▶ **Collected data entries**

--- --- ---

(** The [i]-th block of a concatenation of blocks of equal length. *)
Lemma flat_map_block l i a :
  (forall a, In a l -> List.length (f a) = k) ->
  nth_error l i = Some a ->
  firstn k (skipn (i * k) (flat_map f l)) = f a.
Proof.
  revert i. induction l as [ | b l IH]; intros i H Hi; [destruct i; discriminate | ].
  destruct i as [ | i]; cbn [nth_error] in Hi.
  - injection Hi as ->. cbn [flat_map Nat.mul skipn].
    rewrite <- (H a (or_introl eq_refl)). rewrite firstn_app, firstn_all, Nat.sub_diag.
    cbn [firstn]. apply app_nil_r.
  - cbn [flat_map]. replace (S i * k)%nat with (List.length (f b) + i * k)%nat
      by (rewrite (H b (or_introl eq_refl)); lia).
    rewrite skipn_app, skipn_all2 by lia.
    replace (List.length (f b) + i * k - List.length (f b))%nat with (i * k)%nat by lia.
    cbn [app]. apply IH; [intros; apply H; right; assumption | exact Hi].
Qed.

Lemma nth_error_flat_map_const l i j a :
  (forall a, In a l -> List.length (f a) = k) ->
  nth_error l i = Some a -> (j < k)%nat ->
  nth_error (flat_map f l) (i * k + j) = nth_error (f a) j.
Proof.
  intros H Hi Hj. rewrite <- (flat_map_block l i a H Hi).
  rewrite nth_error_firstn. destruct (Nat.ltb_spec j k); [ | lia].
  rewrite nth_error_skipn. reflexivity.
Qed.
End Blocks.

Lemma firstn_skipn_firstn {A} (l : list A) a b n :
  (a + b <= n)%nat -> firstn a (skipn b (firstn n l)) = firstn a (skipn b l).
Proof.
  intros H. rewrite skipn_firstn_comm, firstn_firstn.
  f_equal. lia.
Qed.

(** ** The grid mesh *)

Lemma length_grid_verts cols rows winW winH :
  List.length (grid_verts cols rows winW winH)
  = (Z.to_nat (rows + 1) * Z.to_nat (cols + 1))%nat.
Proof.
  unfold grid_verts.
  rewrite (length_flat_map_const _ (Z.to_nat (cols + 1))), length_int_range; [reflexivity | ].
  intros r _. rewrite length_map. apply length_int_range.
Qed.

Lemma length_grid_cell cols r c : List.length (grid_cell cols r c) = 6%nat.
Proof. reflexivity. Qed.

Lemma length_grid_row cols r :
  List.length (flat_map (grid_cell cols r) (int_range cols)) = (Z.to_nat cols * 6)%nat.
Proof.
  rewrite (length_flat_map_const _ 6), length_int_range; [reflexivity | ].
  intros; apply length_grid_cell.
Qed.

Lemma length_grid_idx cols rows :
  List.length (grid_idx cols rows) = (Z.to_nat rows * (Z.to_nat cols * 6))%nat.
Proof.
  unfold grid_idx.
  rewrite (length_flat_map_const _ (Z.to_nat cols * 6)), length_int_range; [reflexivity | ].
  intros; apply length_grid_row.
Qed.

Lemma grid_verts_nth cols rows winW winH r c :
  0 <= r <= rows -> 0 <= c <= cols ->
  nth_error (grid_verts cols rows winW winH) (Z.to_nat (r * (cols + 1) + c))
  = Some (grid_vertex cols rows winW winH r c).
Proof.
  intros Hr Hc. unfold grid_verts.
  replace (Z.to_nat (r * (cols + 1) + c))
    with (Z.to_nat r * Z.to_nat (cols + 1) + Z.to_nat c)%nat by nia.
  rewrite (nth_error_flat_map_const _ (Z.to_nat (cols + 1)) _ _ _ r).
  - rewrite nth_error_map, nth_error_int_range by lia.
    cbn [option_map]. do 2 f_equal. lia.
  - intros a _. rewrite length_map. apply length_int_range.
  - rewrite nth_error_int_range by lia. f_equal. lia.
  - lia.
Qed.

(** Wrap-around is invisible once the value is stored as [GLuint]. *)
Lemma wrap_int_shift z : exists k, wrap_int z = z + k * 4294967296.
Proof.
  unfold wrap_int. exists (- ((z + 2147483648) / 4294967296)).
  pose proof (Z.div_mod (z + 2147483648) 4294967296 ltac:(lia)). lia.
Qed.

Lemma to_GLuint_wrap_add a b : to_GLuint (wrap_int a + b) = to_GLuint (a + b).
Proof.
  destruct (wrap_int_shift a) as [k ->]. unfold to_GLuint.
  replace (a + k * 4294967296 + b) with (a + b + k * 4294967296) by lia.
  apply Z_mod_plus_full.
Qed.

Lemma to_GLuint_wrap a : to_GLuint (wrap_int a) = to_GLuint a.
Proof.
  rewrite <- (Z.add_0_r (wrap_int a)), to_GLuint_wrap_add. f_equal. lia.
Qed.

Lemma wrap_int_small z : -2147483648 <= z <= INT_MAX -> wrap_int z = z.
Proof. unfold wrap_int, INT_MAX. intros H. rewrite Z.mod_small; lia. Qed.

--- --- ---

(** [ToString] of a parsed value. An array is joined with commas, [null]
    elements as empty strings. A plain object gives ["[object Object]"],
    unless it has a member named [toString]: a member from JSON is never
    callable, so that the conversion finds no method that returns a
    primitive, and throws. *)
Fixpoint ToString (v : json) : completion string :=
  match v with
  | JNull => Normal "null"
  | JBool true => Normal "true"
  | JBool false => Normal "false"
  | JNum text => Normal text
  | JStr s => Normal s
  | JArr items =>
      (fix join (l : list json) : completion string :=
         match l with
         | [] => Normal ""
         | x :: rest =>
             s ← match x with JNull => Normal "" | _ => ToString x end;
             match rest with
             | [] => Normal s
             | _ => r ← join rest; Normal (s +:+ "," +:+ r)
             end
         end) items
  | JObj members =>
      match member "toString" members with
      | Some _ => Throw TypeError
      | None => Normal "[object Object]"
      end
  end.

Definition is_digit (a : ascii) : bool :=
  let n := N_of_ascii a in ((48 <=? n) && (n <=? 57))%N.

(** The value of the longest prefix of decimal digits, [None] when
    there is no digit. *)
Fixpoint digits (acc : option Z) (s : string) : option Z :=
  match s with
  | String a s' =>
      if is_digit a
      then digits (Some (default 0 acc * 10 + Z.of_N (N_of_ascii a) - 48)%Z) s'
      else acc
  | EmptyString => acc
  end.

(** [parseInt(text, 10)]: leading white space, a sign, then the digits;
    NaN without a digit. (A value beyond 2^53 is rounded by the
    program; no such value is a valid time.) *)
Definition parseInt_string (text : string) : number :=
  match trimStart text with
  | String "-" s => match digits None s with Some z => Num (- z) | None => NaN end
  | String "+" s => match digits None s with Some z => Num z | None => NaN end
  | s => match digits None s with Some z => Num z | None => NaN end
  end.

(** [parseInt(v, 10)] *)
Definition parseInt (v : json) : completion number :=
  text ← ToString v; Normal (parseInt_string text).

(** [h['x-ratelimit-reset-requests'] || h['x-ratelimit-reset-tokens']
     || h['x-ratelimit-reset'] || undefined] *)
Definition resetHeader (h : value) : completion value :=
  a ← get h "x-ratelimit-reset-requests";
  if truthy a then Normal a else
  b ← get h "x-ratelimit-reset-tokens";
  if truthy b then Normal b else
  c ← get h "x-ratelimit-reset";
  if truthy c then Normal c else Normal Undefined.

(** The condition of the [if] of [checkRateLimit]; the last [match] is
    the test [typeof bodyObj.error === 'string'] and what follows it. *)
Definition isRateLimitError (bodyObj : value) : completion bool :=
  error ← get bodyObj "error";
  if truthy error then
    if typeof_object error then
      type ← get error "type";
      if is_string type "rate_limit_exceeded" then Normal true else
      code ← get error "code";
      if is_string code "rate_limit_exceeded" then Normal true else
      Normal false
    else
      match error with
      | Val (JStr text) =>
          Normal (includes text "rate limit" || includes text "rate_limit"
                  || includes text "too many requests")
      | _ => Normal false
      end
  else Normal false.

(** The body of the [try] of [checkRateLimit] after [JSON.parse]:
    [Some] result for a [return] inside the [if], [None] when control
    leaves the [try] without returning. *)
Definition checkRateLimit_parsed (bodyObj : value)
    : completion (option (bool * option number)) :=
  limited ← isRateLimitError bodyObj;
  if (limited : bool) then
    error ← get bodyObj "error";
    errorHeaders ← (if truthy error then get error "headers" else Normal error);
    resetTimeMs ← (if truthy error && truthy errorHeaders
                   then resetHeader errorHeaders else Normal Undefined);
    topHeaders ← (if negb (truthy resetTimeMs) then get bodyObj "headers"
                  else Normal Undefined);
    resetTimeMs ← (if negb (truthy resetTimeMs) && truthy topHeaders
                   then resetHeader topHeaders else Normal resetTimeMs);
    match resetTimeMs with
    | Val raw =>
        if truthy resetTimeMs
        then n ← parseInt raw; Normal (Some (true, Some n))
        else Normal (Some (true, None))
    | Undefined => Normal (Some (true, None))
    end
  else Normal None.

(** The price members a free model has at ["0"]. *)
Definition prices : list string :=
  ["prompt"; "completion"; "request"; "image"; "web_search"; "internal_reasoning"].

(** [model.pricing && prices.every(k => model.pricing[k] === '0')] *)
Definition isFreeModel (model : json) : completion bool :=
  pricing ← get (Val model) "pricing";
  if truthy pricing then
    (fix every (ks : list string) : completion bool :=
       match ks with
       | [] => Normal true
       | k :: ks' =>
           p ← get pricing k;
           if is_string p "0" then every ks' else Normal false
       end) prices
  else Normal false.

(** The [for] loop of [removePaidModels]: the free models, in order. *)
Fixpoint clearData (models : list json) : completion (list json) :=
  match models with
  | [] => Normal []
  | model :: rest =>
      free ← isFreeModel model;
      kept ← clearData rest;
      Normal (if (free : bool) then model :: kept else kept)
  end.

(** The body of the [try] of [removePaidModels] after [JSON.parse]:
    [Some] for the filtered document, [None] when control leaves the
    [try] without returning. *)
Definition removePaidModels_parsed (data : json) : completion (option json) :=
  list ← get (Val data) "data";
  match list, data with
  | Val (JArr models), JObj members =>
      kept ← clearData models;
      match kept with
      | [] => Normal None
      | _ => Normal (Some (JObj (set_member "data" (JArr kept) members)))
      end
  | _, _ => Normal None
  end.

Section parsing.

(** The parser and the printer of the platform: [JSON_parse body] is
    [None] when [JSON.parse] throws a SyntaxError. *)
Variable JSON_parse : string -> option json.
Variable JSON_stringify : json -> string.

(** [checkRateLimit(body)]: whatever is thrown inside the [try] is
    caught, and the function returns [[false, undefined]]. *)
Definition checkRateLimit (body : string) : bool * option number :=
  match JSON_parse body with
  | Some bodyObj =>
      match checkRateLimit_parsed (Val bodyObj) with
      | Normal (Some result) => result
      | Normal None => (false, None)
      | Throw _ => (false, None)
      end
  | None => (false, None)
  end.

--- --- ---

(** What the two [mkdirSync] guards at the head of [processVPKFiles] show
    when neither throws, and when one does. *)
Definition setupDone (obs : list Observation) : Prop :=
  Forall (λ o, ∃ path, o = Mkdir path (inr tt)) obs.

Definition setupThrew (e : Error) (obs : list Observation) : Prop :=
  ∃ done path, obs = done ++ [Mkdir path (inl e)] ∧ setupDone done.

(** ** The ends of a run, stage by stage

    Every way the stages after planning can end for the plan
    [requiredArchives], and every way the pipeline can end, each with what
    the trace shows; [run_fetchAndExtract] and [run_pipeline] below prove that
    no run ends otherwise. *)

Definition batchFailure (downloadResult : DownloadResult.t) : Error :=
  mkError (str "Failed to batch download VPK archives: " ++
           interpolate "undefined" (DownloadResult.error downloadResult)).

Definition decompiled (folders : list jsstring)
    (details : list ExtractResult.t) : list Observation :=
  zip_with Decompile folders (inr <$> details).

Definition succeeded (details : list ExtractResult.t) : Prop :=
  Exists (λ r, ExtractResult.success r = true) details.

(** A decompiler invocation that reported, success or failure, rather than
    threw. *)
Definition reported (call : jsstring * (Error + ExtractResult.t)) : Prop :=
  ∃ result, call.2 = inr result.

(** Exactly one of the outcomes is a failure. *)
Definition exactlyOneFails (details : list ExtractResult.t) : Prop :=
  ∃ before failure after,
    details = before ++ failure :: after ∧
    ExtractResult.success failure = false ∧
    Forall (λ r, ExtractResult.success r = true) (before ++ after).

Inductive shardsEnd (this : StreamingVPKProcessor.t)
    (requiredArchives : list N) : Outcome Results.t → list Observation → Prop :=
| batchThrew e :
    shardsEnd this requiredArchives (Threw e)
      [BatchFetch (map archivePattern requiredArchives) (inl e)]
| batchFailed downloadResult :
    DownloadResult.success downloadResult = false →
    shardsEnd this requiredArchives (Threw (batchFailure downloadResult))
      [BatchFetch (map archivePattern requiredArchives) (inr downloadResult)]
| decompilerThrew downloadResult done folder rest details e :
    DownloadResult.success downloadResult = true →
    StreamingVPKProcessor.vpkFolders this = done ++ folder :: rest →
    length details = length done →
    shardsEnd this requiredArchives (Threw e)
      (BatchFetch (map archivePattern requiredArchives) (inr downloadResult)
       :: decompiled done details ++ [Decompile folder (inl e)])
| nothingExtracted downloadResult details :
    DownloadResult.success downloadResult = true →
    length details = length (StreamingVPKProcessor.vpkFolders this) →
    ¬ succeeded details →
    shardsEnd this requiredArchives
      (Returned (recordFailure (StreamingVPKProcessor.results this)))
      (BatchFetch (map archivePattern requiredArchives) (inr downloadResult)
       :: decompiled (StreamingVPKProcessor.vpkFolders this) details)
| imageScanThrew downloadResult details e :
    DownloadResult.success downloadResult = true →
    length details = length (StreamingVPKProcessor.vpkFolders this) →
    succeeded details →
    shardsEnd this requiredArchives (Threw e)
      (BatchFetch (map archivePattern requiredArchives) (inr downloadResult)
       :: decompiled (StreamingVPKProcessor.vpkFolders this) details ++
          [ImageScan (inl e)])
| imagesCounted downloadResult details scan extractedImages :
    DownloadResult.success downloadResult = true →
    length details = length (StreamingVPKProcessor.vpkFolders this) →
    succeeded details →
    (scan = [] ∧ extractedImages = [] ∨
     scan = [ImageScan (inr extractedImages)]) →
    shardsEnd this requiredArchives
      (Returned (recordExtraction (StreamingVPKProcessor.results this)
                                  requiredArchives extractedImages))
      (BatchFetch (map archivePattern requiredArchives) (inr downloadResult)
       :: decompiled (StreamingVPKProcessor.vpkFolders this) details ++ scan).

--- --- ---

▶ **TASK TO COMPLETE**
In the data above, which lines include "JArr"? Return those lines.

▶ **SOLUTION TO THIS EXERCISE**
  | JArr items =>
  | Val (JArr models), JObj members =>
      | _ => Normal (Some (JObj (set_member "data" (JArr kept) members)))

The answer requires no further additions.